Going down the data below, set down exactly the line with "- a small state-and-exception" and each line after it through the line with "as an association"; no other lines.

---- Data in this exercise

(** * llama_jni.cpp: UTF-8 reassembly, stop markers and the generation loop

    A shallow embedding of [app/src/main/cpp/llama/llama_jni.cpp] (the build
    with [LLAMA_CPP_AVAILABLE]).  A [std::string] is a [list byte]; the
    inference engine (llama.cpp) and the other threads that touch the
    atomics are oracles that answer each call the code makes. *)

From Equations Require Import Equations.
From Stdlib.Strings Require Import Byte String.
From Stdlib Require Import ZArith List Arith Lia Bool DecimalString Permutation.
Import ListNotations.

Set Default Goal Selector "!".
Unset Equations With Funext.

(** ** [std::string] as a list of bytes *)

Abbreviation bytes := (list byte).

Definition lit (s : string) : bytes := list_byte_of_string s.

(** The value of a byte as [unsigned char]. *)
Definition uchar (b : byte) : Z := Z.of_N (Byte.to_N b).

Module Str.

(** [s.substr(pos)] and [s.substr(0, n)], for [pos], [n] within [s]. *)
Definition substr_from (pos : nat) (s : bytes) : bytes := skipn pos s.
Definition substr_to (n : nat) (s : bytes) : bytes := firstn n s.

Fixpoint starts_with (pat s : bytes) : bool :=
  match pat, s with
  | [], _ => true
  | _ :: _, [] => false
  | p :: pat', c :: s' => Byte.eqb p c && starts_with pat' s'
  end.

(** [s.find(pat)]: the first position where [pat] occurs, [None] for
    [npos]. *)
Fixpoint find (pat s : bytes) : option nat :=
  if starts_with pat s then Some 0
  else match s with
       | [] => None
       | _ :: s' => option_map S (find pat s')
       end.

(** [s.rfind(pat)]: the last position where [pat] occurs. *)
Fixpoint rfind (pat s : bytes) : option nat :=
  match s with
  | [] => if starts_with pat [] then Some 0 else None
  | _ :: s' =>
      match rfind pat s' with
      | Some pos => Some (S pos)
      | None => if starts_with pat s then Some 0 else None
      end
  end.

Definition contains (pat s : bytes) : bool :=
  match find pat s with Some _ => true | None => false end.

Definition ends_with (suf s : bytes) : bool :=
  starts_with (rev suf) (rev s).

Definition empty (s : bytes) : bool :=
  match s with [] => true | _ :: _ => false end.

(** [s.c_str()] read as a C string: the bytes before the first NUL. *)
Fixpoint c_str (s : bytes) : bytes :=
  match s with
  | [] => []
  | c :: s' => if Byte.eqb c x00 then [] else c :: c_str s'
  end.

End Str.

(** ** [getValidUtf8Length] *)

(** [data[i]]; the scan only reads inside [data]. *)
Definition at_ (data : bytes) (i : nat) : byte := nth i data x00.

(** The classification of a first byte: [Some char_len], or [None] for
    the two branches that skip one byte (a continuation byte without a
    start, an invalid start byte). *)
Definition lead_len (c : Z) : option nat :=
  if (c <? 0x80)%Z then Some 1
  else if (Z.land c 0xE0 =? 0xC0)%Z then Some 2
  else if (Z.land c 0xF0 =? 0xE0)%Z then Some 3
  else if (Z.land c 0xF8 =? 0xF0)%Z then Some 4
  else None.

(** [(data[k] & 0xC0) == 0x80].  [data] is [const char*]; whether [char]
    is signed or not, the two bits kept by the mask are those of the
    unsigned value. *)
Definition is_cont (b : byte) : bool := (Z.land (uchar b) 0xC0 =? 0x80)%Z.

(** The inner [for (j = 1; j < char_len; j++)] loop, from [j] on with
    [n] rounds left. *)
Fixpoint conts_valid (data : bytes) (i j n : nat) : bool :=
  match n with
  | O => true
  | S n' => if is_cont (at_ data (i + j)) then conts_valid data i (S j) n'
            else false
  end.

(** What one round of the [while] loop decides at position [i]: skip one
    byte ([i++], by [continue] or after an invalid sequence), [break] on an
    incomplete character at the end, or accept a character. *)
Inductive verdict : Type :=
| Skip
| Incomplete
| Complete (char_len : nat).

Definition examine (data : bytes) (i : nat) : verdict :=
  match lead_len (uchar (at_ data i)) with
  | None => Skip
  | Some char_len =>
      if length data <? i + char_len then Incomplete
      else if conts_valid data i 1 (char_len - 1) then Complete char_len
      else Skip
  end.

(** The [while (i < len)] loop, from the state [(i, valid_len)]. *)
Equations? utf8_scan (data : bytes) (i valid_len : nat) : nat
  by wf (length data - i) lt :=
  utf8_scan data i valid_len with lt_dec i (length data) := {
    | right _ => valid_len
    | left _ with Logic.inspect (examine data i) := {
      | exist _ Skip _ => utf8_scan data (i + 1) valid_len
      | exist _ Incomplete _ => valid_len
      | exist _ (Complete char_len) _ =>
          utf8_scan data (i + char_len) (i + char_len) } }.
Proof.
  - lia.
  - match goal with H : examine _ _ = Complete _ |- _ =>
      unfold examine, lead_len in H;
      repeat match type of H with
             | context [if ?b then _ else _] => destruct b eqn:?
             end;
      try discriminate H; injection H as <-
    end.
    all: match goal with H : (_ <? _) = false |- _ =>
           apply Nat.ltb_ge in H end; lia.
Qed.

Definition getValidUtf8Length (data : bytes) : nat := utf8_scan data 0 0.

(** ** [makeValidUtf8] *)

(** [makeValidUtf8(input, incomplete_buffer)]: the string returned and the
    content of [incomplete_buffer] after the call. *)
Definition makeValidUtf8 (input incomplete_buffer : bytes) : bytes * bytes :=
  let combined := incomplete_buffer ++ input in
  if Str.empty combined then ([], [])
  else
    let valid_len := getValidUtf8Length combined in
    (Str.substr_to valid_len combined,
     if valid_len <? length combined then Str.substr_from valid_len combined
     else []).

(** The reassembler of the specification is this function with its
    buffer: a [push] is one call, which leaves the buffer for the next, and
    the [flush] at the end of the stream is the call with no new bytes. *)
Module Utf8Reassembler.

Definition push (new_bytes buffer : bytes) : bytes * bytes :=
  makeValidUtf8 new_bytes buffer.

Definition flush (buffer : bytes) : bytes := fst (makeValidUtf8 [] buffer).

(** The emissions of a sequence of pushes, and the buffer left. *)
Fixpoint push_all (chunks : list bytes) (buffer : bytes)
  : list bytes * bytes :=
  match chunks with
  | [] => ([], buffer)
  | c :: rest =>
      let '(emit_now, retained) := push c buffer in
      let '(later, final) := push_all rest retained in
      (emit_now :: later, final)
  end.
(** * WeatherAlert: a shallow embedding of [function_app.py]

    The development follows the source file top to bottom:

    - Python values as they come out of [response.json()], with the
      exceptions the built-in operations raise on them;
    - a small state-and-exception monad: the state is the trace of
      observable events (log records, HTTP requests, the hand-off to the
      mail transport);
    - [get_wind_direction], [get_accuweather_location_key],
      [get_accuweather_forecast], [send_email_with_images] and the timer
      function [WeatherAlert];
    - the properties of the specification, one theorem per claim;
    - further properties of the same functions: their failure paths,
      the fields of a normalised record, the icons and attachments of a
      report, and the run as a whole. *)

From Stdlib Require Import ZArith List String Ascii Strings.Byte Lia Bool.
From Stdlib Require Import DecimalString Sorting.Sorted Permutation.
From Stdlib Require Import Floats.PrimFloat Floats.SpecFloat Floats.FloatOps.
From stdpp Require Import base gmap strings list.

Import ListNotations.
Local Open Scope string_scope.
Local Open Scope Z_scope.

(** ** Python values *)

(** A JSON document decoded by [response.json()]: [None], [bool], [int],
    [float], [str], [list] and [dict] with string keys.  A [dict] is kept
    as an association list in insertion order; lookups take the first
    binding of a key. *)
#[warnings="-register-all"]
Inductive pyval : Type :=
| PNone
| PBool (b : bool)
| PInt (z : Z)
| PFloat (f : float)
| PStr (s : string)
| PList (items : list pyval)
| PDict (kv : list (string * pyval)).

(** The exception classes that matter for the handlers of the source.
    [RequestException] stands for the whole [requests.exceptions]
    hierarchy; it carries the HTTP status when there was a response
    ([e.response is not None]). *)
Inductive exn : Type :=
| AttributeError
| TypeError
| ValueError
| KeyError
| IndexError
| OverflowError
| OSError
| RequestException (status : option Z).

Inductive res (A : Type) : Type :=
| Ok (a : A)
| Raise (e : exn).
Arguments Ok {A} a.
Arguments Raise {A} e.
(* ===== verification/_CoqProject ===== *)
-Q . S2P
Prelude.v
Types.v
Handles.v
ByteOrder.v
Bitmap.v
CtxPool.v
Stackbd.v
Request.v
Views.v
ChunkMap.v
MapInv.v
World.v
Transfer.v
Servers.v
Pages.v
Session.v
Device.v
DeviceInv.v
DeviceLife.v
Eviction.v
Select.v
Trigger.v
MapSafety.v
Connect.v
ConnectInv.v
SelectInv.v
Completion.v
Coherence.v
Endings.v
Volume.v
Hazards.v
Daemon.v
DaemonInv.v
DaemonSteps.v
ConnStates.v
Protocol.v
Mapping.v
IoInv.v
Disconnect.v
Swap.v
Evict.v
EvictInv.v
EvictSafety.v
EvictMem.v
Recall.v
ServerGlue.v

--------

Final answer:
    - a small state-and-exception monad: the state is the trace of
      observable events (log records, HTTP requests, the hand-off to the
      mail transport);
    - [get_wind_direction], [get_accuweather_location_key],
      [get_accuweather_forecast], [send_email_with_images] and the timer
      function [WeatherAlert];
    - the properties of the specification, one theorem per claim;
    - further properties of the same functions: their failure paths,
      the fields of a normalised record, the icons and attachments of a
      report, and the run as a whole. *)

From Stdlib Require Import ZArith List String Ascii Strings.Byte Lia Bool.
From Stdlib Require Import DecimalString Sorting.Sorted Permutation.
From Stdlib Require Import Floats.PrimFloat Floats.SpecFloat Floats.FloatOps.
From stdpp Require Import base gmap strings list.

Import ListNotations.
Local Open Scope string_scope.
Local Open Scope Z_scope.

(** ** Python values *)

(** A JSON document decoded by [response.json()]: [None], [bool], [int],
    [float], [str], [list] and [dict] with string keys.  A [dict] is kept
    as an association list in insertion order; lookups take the first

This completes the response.